All of the articles I've read say it's been in the wild since 2010, and has to date only been found in the middle-east. I am not naïve enough to think it will remain there forever, but it certainly doesn't seem to even attempt to spread outside of that area or be a threat to us. We've had much greater threats than this in the past. Now that it has been discovered and widely publicized, the other AV companies will include signatures and soon the threat (to us) will be largely moot. (I suppose the Dubai campus may be at some increased risk.) There are real risks to our users every day; I wouldn't consider Flame one of them.
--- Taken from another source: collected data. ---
(** * Sudoku engine: solver, conflict detection and board analysis

    A shallow embedding of the logical core of the Sudoku application
    (the backtracking solver and the analysis helpers of
    [solver/sudokuSolver.ts], the conflict and completion checks of
    [utils.ts]) together with the properties stated about it.

    Conventions of the embedding:
    - a JavaScript string is a [string] of 8-bit code units;
    - loop counters and array indices are [nat];
    - a [number] that carries a fraction (the accuracy figures, the
      draws of [Math.random] and what is computed from them) is an
      IEEE-754 binary64 value, [float];
    - [string[][]] and [boolean[][]] are lists of lists, read with a
      default standing for [undefined] and written in place with the
      array-extending assignment of JavaScript;
    - a [Set<string>] is a [gset string];
    - mutation is explicit state passing: a function that mutates its
      argument returns the new value;
    - a callback handed to [setTimeout] is an event of its own, and
      the values its closure captured are part of the state until it
      runs. *)

From Stdlib Require Import ZArith List String Ascii Bool Lia Arith.
From Stdlib Require Import DecimalString QArith Qround Floats Uint63.
From stdpp Require Import base gmap strings.
Import ListNotations.

Local Open Scope string_scope.
Local Open Scope list_scope.
Local Open Scope nat_scope.

(** ** JavaScript primitives used by the sources *)

Module JS.

(** White space skipped by [parseInt]: TAB, LF, VT, FF, CR, SP and
    NBSP are the white-space and line-terminator code units below 256. *)
Definition isWhiteSpace (c : ascii) : bool :=
  let n := nat_of_ascii c in
  ((9 <=? n) && (n <=? 13)) || (n =? 32) || (n =? 160).

Fixpoint trimStart (s : string) : string :=
  match s with
  | String c rest => if isWhiteSpace c then trimStart rest else s
  | EmptyString => s
  end.

(** Value of a code unit as a digit, [0-9a-zA-Z] giving 0..35. *)
Definition digitValue (c : ascii) : option Z :=
  let n := nat_of_ascii c in
  if (48 <=? n) && (n <=? 57) then Some (Z.of_nat (n - 48))
  else if (97 <=? n) && (n <=? 122) then Some (Z.of_nat (n - 87))
  else if (65 <=? n) && (n <=? 90) then Some (Z.of_nat (n - 55))
  else None.

(** Longest prefix of radix-[radix] digits, as an integer; [acc] is
    [None] until a first digit has been read. *)
Fixpoint digits (radix : Z) (s : string) (acc : option Z) : option Z :=
  match s with
  | EmptyString => acc
  | String c rest =>
      match digitValue c with
      | Some d =>
          if (d <? radix)%Z
          then digits radix rest (Some (match acc with
                                        | Some a => a * radix + d
                                        | None => d
                                        end)%Z)
          else acc
      | None => acc
      end
  end.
What is interesting and relevant about the high publicity Flame is receiving is that it is the first surveillance and espionage software of this scale. Flame is proof of a new era of covert, government sponsored IT war.
Brian Hoort
-----Original Message-----
From: STeve Andre' [mailto:[log in to unmask]]
Sent: Wednesday, May 30, 2012 3:44 PM
To: [log in to unmask]
Subject: Re: [MSUNAG] Flame
On 05/30/12 09:06, Kim Geiger wrote:
> I've had some worried questions about this much-publicized malware. Might the network security team be able to offer any reassurances that the MSU network wasn't a target or infected?
>
There is no way for the security folks to know this. You'd have a hard time proving a negative.
But this software isn't designed to destroy your computer, unlike thousands of others out there, and there are lots which do evil things like record off a mic. Flame has gotten too much publicity, and a lot of it sounds wrong.